Затем кто-то потряс меня за плечо. Я понимал, что придется «проснуться», но также знал, что, глянув в лицо полицейского, не смогу сдержать эмоций и тогда все будет кончено. Я могу снова оказаться в России.
Неожиданно хлопнула дверь. Еще один полицейский вошел в зал. У меня сердце ушло в пятки.
– Идите проверять состав с углем, – закричал полицейский.
Я не мог поверить в это! Когда оба проверяющих вышли из зала, словно тяжелый груз свалился с моих плеч. Утром мы беспрепятственно сели на свой поезд.
Наконец мы подъехали к станции, где поезд сделал остановку, а уже оттуда должен был следовать на запад. На этот раз пересекать границу было не так сложно. Несколько полицейских обыскали поезд, проверив, нет ли у кого с собой алкоголя, потому что именно его наиболее часто перевозили незаконно. Западная зона начиналась всего через три километра. В этом месте двое полицейских проверили нас. Один из них прицепился ко мне, спрашивая, куда я еду. Я ответил правду, сказав, что собираюсь навестить своих родственников. Он проверил мой паспорт и потребовал открыть чемодан. Исследовав его содержимое, он произнес то, что я больше всего боялся услышать.

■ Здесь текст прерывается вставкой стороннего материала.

(* ===== verification/FleetProps.v ===== *)
(** * What a fleet run guarantees

    Slots are never exceeded and jobs are attempted a bounded number of times; the threads never
    deadlock and end; however they interleave, the run is the sequential one; and a command sent
    over SSH reaches the remote shell word for word. *)
From stdpp Require Import pretty.
From S2P Require Import FleetFacts Fleet.

(** ** What loading guarantees *)

Lemma load_host_spec resolve st ij st' : load_host resolve st ij = Ok st' ->
  exists h, snd st' = snd st ++ [h] /\ h_index h = fst ij /\ 1 <= slots h.
Proof.
  destruct st as [seen hosts]. unfold load_host. destruct (snd ij) as [| | | | | |item]; try done.
  intros H. inv_res.
  match goal with H : match dget_or "slots" _ _ with _ => _ end = Ok _ |- _ =>
    destruct (dget_or "slots" (VInt 1) item); try discriminate H; inv_res end.
  bool_prop. eexists. split; [reflexivity|]. by split.
Qed.

Lemma fleet_job_spec sys parent st ij st' : load_job sys parent st ij = Ok st' ->
  exists s, snd st' = snd st ++ [s] /\ index s = fst ij /\ True.
Proof.
  destruct st as [seen jobs]. unfold load_job. destruct (snd ij) as [| | | | | |item]; try done.
  intros H. inv_res.
  match goal with x : (value * string * string * string)%type |- _ => destruct x as [[[[] ?] ?] ?] end; try done.
  inv_res. eexists. by split.
Qed.

(** The hosts and jobs of a manifest are numbered, every host has a slot, and retries are not negative. *)
Lemma load_manifest_facts sys parent resolve read manifest hosts jobs :
  _load_manifest sys parent resolve read = Ok (manifest, hosts, jobs) ->
  h_index <$> hosts = range (length hosts) /\ Forall (fun h => 1 <= slots h) hosts /\
  index <$> jobs = range (length jobs) /\ retries_ok manifest = true.
Proof.
  unfold _load_manifest. destruct read as [[| | | | | |m]|]; try done. intros H. inv_res.
  destruct (dget_n "hosts" m) as [| | | | |[|h hs]|]; try done. destruct (dget_n "jobs" m) as [| | | | |[|j js]|]; try done.
  inv_res. repeat case_match; subst. inv_res. repeat case_match; subst. inv_res. simplify_eq.
  match goal with H1 : res_fold (load_host _) _ _ = Ok _, H2 : res_fold (load_job _ _) _ _ = Ok _ |- _ =>
    destruct (numbered_fold_all snd h_index (fun h => 1 <= slots h) _ _ ([], []) _ (load_host_spec resolve) eq_refl H1);
    destruct (numbered_fold_all snd index (fun _ => True) _ _ ([], []) _ (fleet_job_spec sys parent) eq_refl H2) end.
  by split_and!.
Qed.

(** ** What planning guarantees *)

Lemma eligible_hosts_in spec hosts ev able h :
  _eligible_hosts spec hosts ev = Ok able -> h ∈ able -> h ∈ hosts.
Proof.
  unfold _eligible_hosts. intros H. inv_res. intros Hin. apply list_elem_of_fmap in Hin as ([h' b]&->&Hin).
  rewrite list_elem_of_In, List.filter_In, <- list_elem_of_In in Hin. destruct Hin as [Hin _]. by apply elem_of_zip_l in Hin.
Qed.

– Мы только сегодня получили список фамилий. Полиция Восточной Германии разыскивает тебя.
Я был в шоке, когда он произнес эти слова. Но он продолжал говорить, и я начал понимать, о чем идет речь.

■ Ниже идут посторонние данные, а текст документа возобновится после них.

(* ===== verification/Compat.v ===== *)
(** * Compatibility snapshots ([ppc_lab_compat.py])

    The public surface of a source tree, read from its build files, and the checks that compare it
    with a baseline or with an incoming release. *)
From stdpp Require Import pretty.
From Stdlib Require Import Ascii.
From S2P Require Export PyValue Json.

Abbreviation obj := VDict.

Definition SCHEMA : string := "ppc-lab-compatibility-snapshot-v1".
Definition API_VERSION : Z := 1.

(** ** Regular expressions of the scripts *)

(** [re.search]: the leftmost match. *)
Fixpoint search {A} (m : string -> option A) (s : string) : option A :=
  match m s with
  | Some x => Some x
  | None => match s with EmptyString => None | String _ s => search m s end
  end.

(** [[0-9]+], with the rest. *)
Definition digits1 (s : string) : option (string * string) :=
  let '(a, r) := span is_digit s in if str_empty a then None else Some (a, r).

(** [[0-9]+\.[0-9]+\.[0-9]+]: the three numbers and the rest. *)
Definition version3 (s : string) : option (string * string * string * string) :=
  '(a, r) ← digits1 s; r ← strip_prefix "." r;
  '(b, r) ← digits1 r; r ← strip_prefix "." r;
  '(c, r) ← digits1 r; Some (a, b, c, r).

Definition text_of_version (v : string * string * string * string) : string :=
  let '(a, b, c, _) := v in a +:+ "." +:+ b +:+ "." +:+ c.

Definition digits_int (s : string) : Z := default 0 (int_of_string s).

Definition version_match (s : string) : option string :=
  r ← strip_prefix "project(PPCLab VERSION " s; text_of_version <$> version3 r.
Definition project_version (cmake : string) : res string :=
  match search version_match cmake with Some v => Ok v | None => app_error "cannot determine project version" end.

(** ** The snapshot of a tree *)

Definition MACROS : list (string * string) :=
  [("cpp_api", "PPCLAB_CPP_API_VERSION"); ("cpp_abi", "PPCLAB_CPP_ABI_VERSION"); ("target_profile_api", "PPCLAB_TARGET_PROFILE_API_VERSION");
   ("release_api", "PPCLAB_RELEASE_API_VERSION"); ("compatibility_api", "PPCLAB_COMPATIBILITY_API_VERSION");
   ("backup_api", "PPCLAB_BACKUP_API_VERSION"); ("observability_api", "PPCLAB_OBSERVABILITY_API_VERSION");
   ("security_api", "PPCLAB_SECURITY_API_VERSION"); ("replication_api", "PPCLAB_REPLICATION_API_VERSION")].

Definition macro_match (macro s : string) : option Z :=
  r ← strip_prefix ("#define " +:+ macro +:+ " ") s; '(n, _) ← digits1 r; Some (digits_int n).
Definition macro_versions (header : string) : res (dict Z) :=
  res_map (fun km => match search (macro_match (snd km)) header with
                     | Some n => Ok (fst km, n)
                     | None => app_error ("missing public version macro " +:+ snd km)
                     end) MACROS.

(** The names of the files of [schemas/]. *)
Definition schema_names (files : list string) : list string := py_sorted id (List.filter (str_endswith ".schema.json") files).

(** [RENAME\s+([A-Za-z0-9_.-]+)\)] at the head of a string: the group. *)
Definition rename_match (s : string) : option string :=
  r ← strip_prefix "RENAME" s;
  let '(sep, r) := span is_space r in
  if str_empty sep then None
  else let '(name, r) := span id_char r in
    if str_empty name then None else match r with String ")" _ => Some name | _ => None end.
(** [re.findall]: no match begins inside another, since blanks follow RENAME and none follows in a match. *)
Fixpoint find_renames (s : string) : list string :=
  match s with
  | EmptyString => []
  | String _ s' => match rename_match s with Some n => [n] | None => [] end ++ find_renames s'
  end.
Definition installed_tools (cmake : string) : list string :=
  let names := "ppc-lab" :: find_renames cmake in
  let names := if str_contains "scripts/ppc_trace_intelligence.py" cmake then names ++ ["ppc_trace_intelligence.py"] else names in
  py_sorted id (remove_dups names).

(** The files of a tree that the snapshot reads. *)
Record source_tree := Source { s_cmake : res string; s_header : res string; s_schemas : list string }.

Definition persisted_formats : dict value := [("evidence", VInt 1); ("knowledge", VInt 1); ("control", VInt 1); ("replication", VInt 1)].
Definition policy : dict value :=
  [("same_major_additive", VBool true); ("schema_removal_breaking", VBool true); ("api_abi_change_breaking", VBool true);
   ("persisted_format_downgrade_forbidden", VBool true)].

Definition build_snapshot (t : source_tree) : res (dict value) :=
  cmake ← s_cmake t; version ← project_version cmake;
  header ← s_header t; apis ← macro_versions header;
  let doc := fold_left (fun d kn => dset (fst kn) (VInt (snd kn)) d) apis
    [("schema", VStr SCHEMA); ("compatibility_api", VInt API_VERSION); ("platform_version", VStr version);
     ("platform_major", VInt (digits_int (str_before "." version))); ("license", VStr "GPL-3.0-only")] in
  Ok (doc ++ [("schemas", VList (VStr <$> schema_names (s_schemas t))); ("installed_tools", VList (VStr <$> installed_tools cmake));
              ("persisted_formats", obj persisted_formats); ("policy", obj policy)]).

(** ** Comparison with a baseline *)

(** The strings of [set(v)]: a [TypeError] when an element cannot be hashed. *)
Definition set_of (v : value) : res (list value) :=
  l ← viter v;
  if existsb (fun x => is_list x || is_dict x) l then Raise (Exn TypeError "unhashable type") else Ok l.
(** [sorted(set(a) - set(b))]; the lists hold strings, others make [sorted] or [join] raise. *)
Definition missing_from (a b : value) : res (list string) :=
  xs ← set_of a; ys ← set_of b;
  let gone := List.filter (fun x => negb (existsb (py_eq x) ys)) xs in
  names ← res_map (fun x => match x with VStr s => Ok s | _ => Raise (Exn TypeError "expected str instance") end) gone;
  Ok (py_sorted id (remove_dups names)).

Definition STABLE_APIS : list string := ["cpp_api"; "cpp_abi"; "target_profile_api"; "release_api"; "compatibility_api"].
Definition STABLE_LISTS : list string := ["schemas"; "installed_tools"].

Definition same_int (current baseline : dict value) (key : string) : res bool :=
  a ← py_int (dget_or key (VInt (-1)) current); b ← py_int (dget_or key (VInt (-2)) baseline); Ok (a =? b).

Definition api_error (current baseline : dict value) (key : string) : res (list string) :=
  same ← same_int current baseline key;
  Ok (if same : bool then [] else [key +:+ " changed: baseline=" +:+ py_str (dget_n key baseline) +:+ " current=" +:+ py_str (dget_n key current)]).
Definition list_error (current baseline : dict value) (field : string) : res (list string) :=
  missing ← missing_from (dget_or field (VList []) baseline) (dget_or field (VList []) current);
  Ok (match missing with [] => [] | _ => ["missing stable " +:+ field +:+ ": " +:+ str_join ", " missing] end).
Definition format_error (current : dict value) (kv : string * value) : res (list string) :=
  let '(key, val) := kv in
  cur ← vget key (dget_or "persisted_formats" (obj []) current);
  match cur with
  | VNone => Ok ["missing persisted format declaration: " +:+ key]
  | _ => c ← py_int cur; v ← py_int val;
         Ok (if c <? v then ["persisted format downgraded: " +:+ key +:+ " baseline=" +:+ py_str val +:+ " current=" +:+ py_str cur] else [])
  end.

Definition compare (current baseline : dict value) : res (list string) :=
  let schema := if eq_str (dget_n "schema" baseline) SCHEMA then [] else ["baseline schema must be " +:+ SCHEMA] in
  same ← same_int current baseline "platform_major";
  let major := if same : bool then [] else ["platform major changed"] in
  apis ← res_map (api_error current baseline) STABLE_APIS;
  lists ← res_map (list_error current baseline) STABLE_LISTS;
  formats ← vitems (dget_or "persisted_formats" (obj []) baseline);
  formats ← res_map (format_error current) formats;
  Ok (schema ++ major ++ concat apis ++ concat lists ++ concat formats).

(** ** The command *)

(** [audit_state], from the platform's upgrade report. *)
Definition audit_state (report : dict value) : dict value :=
  [("schema", VStr "ppc-lab-compatibility-state-audit-v1"); ("compatible", VBool (py_bool (dget_n "compatible" report)));
   ("migration_required", VBool (py_bool (dget_n "migration_required" report))); ("platform", obj report)].

Inductive command := Snapshot | Check (baseline : res value) | State (report : res (dict value)).

Definition check_doc (cur : dict value) (base : value) : res (dict value) :=
  base' ← match base with VDict d => Ok d | _ => no_attr base "get" end;
  errors ← compare cur base';
  Ok [("schema", VStr "ppc-lab-compatibility-check-v1"); ("compatible", VBool (match errors with [] => true | _ => false end));
      ("current", obj cur); ("baseline", dget_n "platform_version" base'); ("errors", VList (VStr <$> errors))].

(** The document printed and the exit code; [2] for the errors the command reports. *)
Definition main (t : source_tree) (c : command) : res (option (dict value) * Z) :=
  let doc := match c with
    | Snapshot => build_snapshot t
    | Check baseline => cur ← build_snapshot t; base ← baseline; check_doc cur base
    | State report => audit_state <$> report
    end in
  match doc with
  | Ok d => Ok (Some d, match c with Snapshot => 0 | _ => if py_bool (dget_n "compatible" d) then 0 else 1 end)
  | Raise e => if handled [OSError; ValueError; AppError] e then Ok (None, 2) else Raise e
  end.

– Некоторые предметы одежды, лежащие в твоем чемодане, были украдены в Восточной Германии. – Он назвал место, где я якобы работал, и деревню, в которой я никогда не жил. Я облегченно вздохнул, потому что его информация была неверной.

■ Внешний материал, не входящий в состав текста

(* ===== verification/CompatProps.v ===== *)
(** * Compatibility checks compose *)
From S2P Require Import Compat.

(** What a comparison without errors says. *)
Record passes (current baseline : dict value) : Prop := Passes {
  ps_schema : eq_str (dget_n "schema" baseline) SCHEMA = true;
  ps_major : same_int current baseline "platform_major" = Ok true;
  ps_apis : forall k, k ∈ STABLE_APIS -> same_int current baseline k = Ok true;
  ps_lists : forall f, f ∈ STABLE_LISTS -> missing_from (dget_or f (VList []) baseline) (dget_or f (VList []) current) = Ok [];
  ps_formats : exists fs, vitems (dget_or "persisted_formats" (obj []) baseline) = Ok fs /\ forall kv, kv ∈ fs -> format_error current kv = Ok []
}.

Lemma api_error_nil cur base k : api_error cur base k = Ok [] <-> same_int cur base k = Ok true.
Proof. unfold api_error. destruct (same_int cur base k) as [[]|]; cbn; split; congruence. Qed.

Lemma list_error_nil cur base f :
  list_error cur base f = Ok [] <-> missing_from (dget_or f (VList []) base) (dget_or f (VList []) cur) = Ok [].
Proof. unfold list_error. destruct (missing_from _ _) as [[]|]; cbn; split; congruence. Qed.

Lemma compare_passes cur base : compare cur base = Ok [] <-> passes cur base.
Proof.
  unfold compare. split.
  - intros H. inv_res. case_bool; [|by symmetry in H].
    repeat match goal with H : [] = _ ++ _ |- _ => symmetry in H | H : _ ++ _ = [] |- _ => apply app_eq_nil in H as [? ?] end.
    repeat match goal with H : res_map _ _ = Ok ?y |- _ => apply res_map_concat_nil in H end.
    split; try done.
    + match goal with H : same_int _ _ _ = Ok ?b |- _ => by destruct b end.
    + intros k Hk. apply api_error_nil. intuition.
    + intros f Hf. apply list_error_nil. intuition.
    + eexists. split; [eassumption|]. intuition.
  - intros [-> -> Ha Hl (fs&Hfs&Hf)]. cbn [mbind res_bind].
    destruct (res_map_nil (api_error cur base) STABLE_APIS) as (ys&->&Hy); [intros; by apply api_error_nil, Ha|]. cbn [mbind res_bind].
    destruct (res_map_nil (list_error cur base) STABLE_LISTS) as (zs&->&Hz); [intros; by apply list_error_nil, Hl|]. cbn [mbind res_bind].
    rewrite Hfs. cbn [mbind res_bind]. destruct (res_map_nil (format_error cur) fs) as (ws&->&Hw); [done|]. cbn [mbind res_bind]. by rewrite Hy, Hz, Hw.
Qed.

(** ** Snapshots *)

Definition snapshot_shape (d : dict value) : Prop :=
  dget "schema" d = Some (VStr SCHEMA) /\
  (forall k, k ∈ "platform_major" :: STABLE_APIS -> exists n, dget k d = Some (VInt n)) /\
  (forall f, f ∈ STABLE_LISTS -> exists l, dget f d = Some (VList (VStr <$> l))) /\
  dget "persisted_formats" d = Some (obj persisted_formats).

Lemma build_snapshot_shape t d : build_snapshot t = Ok d -> snapshot_shape d.
Proof.
  unfold build_snapshot. intros H. inv_res.
  match goal with H : macro_versions _ = Ok ?x |- _ => rename x into apis; rename H into Hm end.
  unfold macro_versions, MACROS in Hm. cbn [res_map snd fst] in Hm.
  repeat match goal with H : context [match search ?m ?s with Some _ => _ | None => _ end] |- _ => destruct (search m s) as [?n|]; [cbn [mbind res_bind] in H|discriminate H] end.
  injection Hm as <-. unfold snapshot_shape. split; [reflexivity|]. split; [|split; [|reflexivity]].
  - intros k Hk. unfold STABLE_APIS in Hk. repeat (apply elem_of_cons in Hk as [->|Hk]; [cbn; eauto|]). by apply not_elem_of_nil in Hk.
  - intros f Hf. unfold STABLE_LISTS in Hf. repeat (apply elem_of_cons in Hf as [->|Hf]; [cbn; eauto|]). by apply not_elem_of_nil in Hf.
Qed.

(** ** Sets of names *)

Definition no_containers (l : list value) : bool := negb (existsb (fun x => is_list x || is_dict x) l).
Lemma set_of_Ok v l : set_of v = Ok l <-> viter v = Ok l /\ no_containers l = true.
Proof.
  unfold set_of, no_containers. destruct (viter v) as [l'|]; cbn; [|naive_solver].
  destruct (existsb _ l') eqn:E; split.
  - done.
  - intros [[= ->] H]. by rewrite E in H.
  - intros [= ->]. by rewrite E.
  - by intros [[= ->] _].
Qed.

Lemma set_of_strs l : set_of (VList (VStr <$> l)) = Ok (VStr <$> l).
Proof. apply set_of_Ok. split; [done|]. unfold no_containers. by induction l as [|x l IH]. Qed.

Lemma existsb_eq_strs s l : existsb (py_eq (VStr s)) (VStr <$> l) = true <-> s ∈ l.
Proof.
  rewrite existsb_exists. split.
  - intros (v&Hv&He). apply list_elem_of_In, list_elem_of_fmap in Hv as (x&->&Hx). cbn in He. by apply String.eqb_eq in He as ->.
  - intros Hs. exists (VStr s). split; [by apply list_elem_of_In, list_elem_of_fmap_2|]. cbn. by rewrite String.eqb_refl.
Qed.

(** Nothing of a document is missing from a list of strings. *)
Lemma missing_none v l : missing_from v (VList (VStr <$> l)) = Ok [] <->
  exists xs, set_of v = Ok xs /\ forall x, x ∈ xs -> exists s, x = VStr s /\ s ∈ l.
Proof.
  unfold missing_from. destruct (set_of v) as [xs|]; [|cbn; naive_solver]. rewrite set_of_strs. cbn. split.
  - intros H. exists xs. split; [done|]. inv_res.
    match goal with H : py_sorted id _ = [] |- _ => apply (f_equal length) in H; rewrite length_py_sorted in H end.
    match goal with H : res_map _ _ = Ok ?ns |- _ => rename ns into names; rename H into Hn end.
    assert (names = []) as ->.
    { destruct names as [|n ns]; [done|]. exfalso. assert (Hin : n ∈ remove_dups (n :: ns)) by (apply elem_of_remove_dups; by left).
      destruct (remove_dups (n :: ns)); [by apply not_elem_of_nil in Hin|done]. }
    assert (Hnil : List.filter (fun x => negb (existsb (py_eq x) (VStr <$> l))) xs = []).
    { destruct (List.filter _ xs) as [|y ys]; [done|]. cbn in Hn. destruct y; cbn in Hn; try done. inv_res. done. }
    intros x Hx. assert (He : existsb (py_eq x) (VStr <$> l) = true).
    { destruct (existsb (py_eq x) (VStr <$> l)) eqn:E; [done|]. exfalso. enough (Hin : In x []) by done. rewrite <- Hnil.
      apply List.filter_In. split; [by apply list_elem_of_In|by rewrite E]. }
    apply existsb_exists in He as (y&Hy&He). apply list_elem_of_In, list_elem_of_fmap in Hy as (s&->&Hs).
    exists s. split; [|done]. by apply eq_str_true.
  - intros (xs'&[= <-]&Hall). assert (Hnil : List.filter (fun x => negb (existsb (py_eq x) (VStr <$> l))) xs = []).
    { induction xs as [|x xs IH]; cbn; [done|]. destruct (Hall x ltac:(by left)) as (s&->&Hs).
      rewrite (proj2 (existsb_eq_strs s l) Hs). cbn. apply IH. intros y Hy. apply Hall. by right. }
    by rewrite Hnil.
Qed.

(** Compatibility is checked against the previous release only, and that is enough: when a
    release passes against a baseline document and the next release passes against its snapshot,
    the next release passes against that baseline. *)
Theorem compare_chain tree next a b c :
  build_snapshot tree = Ok b -> build_snapshot next = Ok c -> compare b a = Ok [] -> compare c b = Ok [] -> compare c a = Ok [].
Proof.
  intros (_&Bn&Bl&Bf)%build_snapshot_shape (_&Cn&Cl&Cf)%build_snapshot_shape Hba%compare_passes Hcb%compare_passes.
  destruct Hba as [S1 M1 A1 L1 (fs&Hfs&F1)], Hcb as [_ M2 A2 L2 _]. apply compare_passes.
  assert (Hint : forall k, k ∈ "platform_major" :: STABLE_APIS -> same_int b a k = Ok true -> same_int c b k = Ok true -> same_int c a k = Ok true).
  { intros k Hk. destruct (Bn k Hk) as (n&Hb), (Cn k Hk) as (m&Hc). unfold same_int, dget_or. rewrite Hb, Hc. cbn.
    destruct (py_int _) as [z|]; cbn; [|done]. intros [= H1] [= H2]. bool_prop. f_equal. apply Z.eqb_eq. lia. }
  split; [done|apply Hint; [by left|done|done]| | |].
  - intros k Hk. apply Hint; [by right|by apply A1|by apply A2].
  - intros f Hf. destruct (Bl f Hf) as (lb&Hb), (Cl f Hf) as (lc&Hc). specialize (L1 f Hf). specialize (L2 f Hf).
    unfold dget_or in *. rewrite Hb in L1, L2. rewrite Hc in L2 |- *. rewrite missing_none in L1, L2 |- *.
    destruct L1 as (xs&Hxs&H1), L2 as (ys&Hys&H2). exists xs. split; [done|]. intros x Hx.
    destruct (H1 x Hx) as (s&->&Hs). rewrite set_of_strs in Hys. injection Hys as <-.
    destruct (H2 (VStr s)) as (s'&[= <-]&Hs'); [by apply list_elem_of_fmap_2|]. eauto.
  - exists fs. split; [done|]. intros [k v] Hkv. specialize (F1 _ Hkv). unfold format_error, dget_or in *.
    rewrite Bf in F1. rewrite Cf. done.
Qed.

Module Sample.
Definition cmake (v tools : string) : string := "project(PPCLab VERSION " +:+ v +:+ " LANGUAGES CXX) " +:+ tools.
Definition header : string := fold_right (fun km s => "#define " +:+ snd km +:+ " 1" +:+ sp 10 +:+ s) "" MACROS.
Definition release (v tools : string) (schemas : list string) : source_tree := Source (Ok (cmake v tools)) (Ok header) schemas.
Definition baseline : dict value :=
  [("schema", VStr SCHEMA); ("platform_major", VInt 3); ("cpp_api", VInt 1); ("cpp_abi", VInt 1); ("target_profile_api", VInt 1);
   ("release_api", VInt 1); ("compatibility_api", VInt 1); ("schemas", VList [VStr "job.schema.json"]);
   ("installed_tools", VList [VStr "ppc-lab"]); ("persisted_formats", obj [("evidence", VInt 1)])].
Definition r32 : source_tree := release "3.2.0" "install(RENAME ppc-lab-compat)" ["job.schema.json"; "job.md"].
Definition r33 : source_tree := release "3.3.0" "install(RENAME ppc-lab-compat) install(RENAME ppc-lab-observe)" ["a.schema.json"; "job.schema.json"].
Example removed_tool : compare (ok_or [] (build_snapshot r32)) (ok_or [] (build_snapshot r33))
  = Ok ["missing stable schemas: a.schema.json"; "missing stable installed_tools: ppc-lab-observe"].
Proof. vm_compute. reflexivity. Qed.
End Sample.

Lemma compare_chain_witness : compare (ok_or [] (build_snapshot Sample.r33)) Sample.baseline = Ok [].
Proof.
  apply (compare_chain Sample.r32 Sample.r33 Sample.baseline (ok_or [] (build_snapshot Sample.r32)) (ok_or [] (build_snapshot Sample.r33)));
    vm_compute; reflexivity.
Defined.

Пока мы спорили, доказывая друг другу каждый свое, другой охранник толкнул его и произнес с улыбкой:
– Поезд уже отходит, не придирайся!
Я снова упаковал свой багаж. Поезд набирал обороты. Почему-то мне вспомнились слова пожилой женщины, работавшей у нас: «Да благословит тебя Господь, Хорст».
Потом я подумал об одном заключенном, сказавшем мне как-то: «Мы должны выжить».
Пересекая границу Западной Германии, я прощался со своей прежней жизнью. Я сказал «до свидания» Востоку и всему остальному миру. Позади осталась кровь, но кошмары, пережитые в те дни, так никогда и не покинули меня.
Было даже забавно сидеть в поезде и не ощущать, что за тобой следят. Первым местом, где я остановился, был Ганновер; там жили наши родственники. Приехав в разрушенный город в полночь, я решил остаться до утра на вокзале.
Шел 1947 год, и сюда приезжали тысячи и даже миллионы людей, надеясь найти здесь новую жизнь.
Толпы людей наполняли вокзал, и я заметил, что многие идут в бомбоубежище, находящееся внизу. Привыкнув следовать за толпой, я пошел за остальными. Там уже находились сотни людей; кто-то лежал на полу, кто-то стоял, кто-то сидел. Я очень устал и решил лечь. Вынув какие-то вещи, я подложил их под голову. Хотя полицейский следил за ситуацией, оставлять вещи без присмотра было небезопасно.
Я встал около четырех часов утра и отправился к дому своего дяди.
Эта ранняя прогулка не доставила мне удовольствия. Все дома, и частные и городские, были полностью разрушены после бомбежек. Кучи мусора высотой в несколько метров лежали на улицах. Ямы на тротуаре были забиты грязью. Некогда огромный особняк теперь словно привидение зиял черными дырами вместо окон. Освещалась только центральная улица. Все остальные были погружены во тьму.
Уж точно не такой Запад я ожидал увидеть. Вместо процветающих районов я увидел мусорные свалки. Вместо хорошо одетых людей – обносившихся заключенных. Вместо дружелюбных людей повсюду мелькали настороженные чужаки. Я был обескуражен и так сильно разочарован, что чувствовал готовность немедленно вернуться к своему хозяину в восточную зону. Но едва достигнув дома, я до утра заснул крепким сном.